Perhaps you’re thinking: “Just three, Scott?”
Of course there are dozens more, but I believe these three central and often overlooked reasons are what most often cause stress in our relationships.
1. You can’t control other people.
Try as you might—and an untold number of my clients do—you cannot control another person.
You can manipulate, cajole, flatter, bluff, finagle, delude, scheme, fight, or fly, but these are all vain attempts at controlling another person.
And unless we’re mature adults, what we can’t control stresses us out.
2. You have unrealistic expectations.
Some couples don’t expect to fight after they get married.
Some parents don’t expect troublesome issues to arise when their kids become teenagers.
Some employees are always sure the new boss will be better than the last.
Much of our stress arises from unrealistic expectations. If we expect to encounter conflict in most of our relationships at one point or another, we can better prepare ourselves to handle that conflict in a constructive, meaningful, and mature way.

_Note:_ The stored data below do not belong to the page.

(** [func (c *Color) Hex() string]. *)
Definition Hex (c : Color) : string :=
  let '(r, g, b) := sRGB Pow c in
  String "#" (fmt_02x (uint8_of_float r) ++ fmt_02x (uint8_of_float g)
              ++ fmt_02x (uint8_of_float b)).

End Hex.

(** ** [GradientColor] of package [lipgloss]

    [type GradientColor struct { g *jzazbz.Gradient; Stops []string;
    Offsets []float64 }]: [gc_g] is [None] for the nil pointer. *)
Record GradientColor : Set := mkGradientColor {
  gc_g : option Gradient;
  Stops : list string;
  Offsets : list float
}.

Section GradientColor.

Variable Pow : float -> float -> float.
Variable uint32_unspecified : float -> Z.

(** [func (gc *GradientColor) init()]: the receiver after the call. *)
Definition GradientColor_init (gc : GradientColor) : option GradientColor :=
  match gc_g gc with
  | Some _ => Some gc
  | None =>
      g <- NewGradient Pow (Stops gc) (Offsets gc) ;;
      Some (mkGradientColor (Some g) (Stops gc) (Offsets gc))
  end.

(** [func (gc *GradientColor) RGBA() (r, g, b, a uint32)]: the four values
    and the receiver after the call. *)
Definition GradientColor_RGBA (gc : GradientColor)
  : option (Z * Z * Z * Z * GradientColor) :=
  gc' <- GradientColor_init gc ;;
  g <- gc_g gc' ;;
  c <- Gradient_Color g 0 ;;
  Some (RGBA Pow uint32_unspecified c, gc').

End GradientColor.

(** No component is NaN. *)
Definition Color_has_no_NaN (c : Color) : bool :=
  negb (is_nan (col_j c)) && negb (is_nan (col_a c)) && negb (is_nan (col_b c)).

(** [fmt_02x v] is two lowercase hexadecimal digits that [hexPair] reads
    back as [v]. *)
Definition fmt_02x_reads_back (v : Z) : bool :=
  match fmt_02x v with
  | String d1 (String d2 EmptyString) =>
      is_lower_hex d1 && is_lower_hex d2 && (hexPair (code d1) (code d2) =? v)
  | _ => false
  end.

(** A gradient with an offset given twice. *)
Definition repeated_offsets : Gradient :=
  [mkStop (mkColor 0.25 0.5 (-0.5)) 0; mkStop (mkColor 0.5 0 0) 0.5;
   mkStop (mkColor 0.75 0 0.25) 0.5; mkStop (mkColor 1 0.25 0) 1].

(** * Properties *)

(** ** Slices *)

Lemma len_nonneg {A : Type} (l : list A) : 0 <= len l.
Proof. unfold len. lia. Qed.

Lemma len_cons {A : Type} (x : A) (l : list A) : len (x :: l) = len l + 1.
Proof. unfold len. cbn [List.length]. lia. Qed.

Lemma index_nth {A : Type} (l : list A) (k : nat) :
  index l (Z.of_nat k) = nth_error l k.
Proof.
  unfold index. destruct (Z.ltb_spec (Z.of_nat k) 0) as [H | H]; [lia |].
  now rewrite Nat2Z.id.
Qed.

Lemma index_in_range {A : Type} (l : list A) (i : Z) :
  0 <= i < len l -> exists x, index l i = Some x.
Proof.
  intros [H0 H1]. unfold index, len in *.
  destruct (Z.ltb_spec i 0) as [H | _]; [lia |].
  destruct (nth_error l (Z.to_nat i)) as [x |] eqn:E; [now exists x |].
  apply nth_error_None in E. lia.
Qed.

3. You listen more to the stories you tell yourself.
This combines the first two reasons for stress in our lives. When you listen to the made-up stories you tell yourself about other people (which generally aren’t based on facts or the fullest perspective you can get), you feel like you can control them and can place your own expectations on them.
After all, if you’re the director of the movie in your mind with full control of all characters “on stage,” those actors will do your bidding.
But once you try to play out your script in the real world and the other person doesn’t do anything like you’d planned, well, how stressful is that?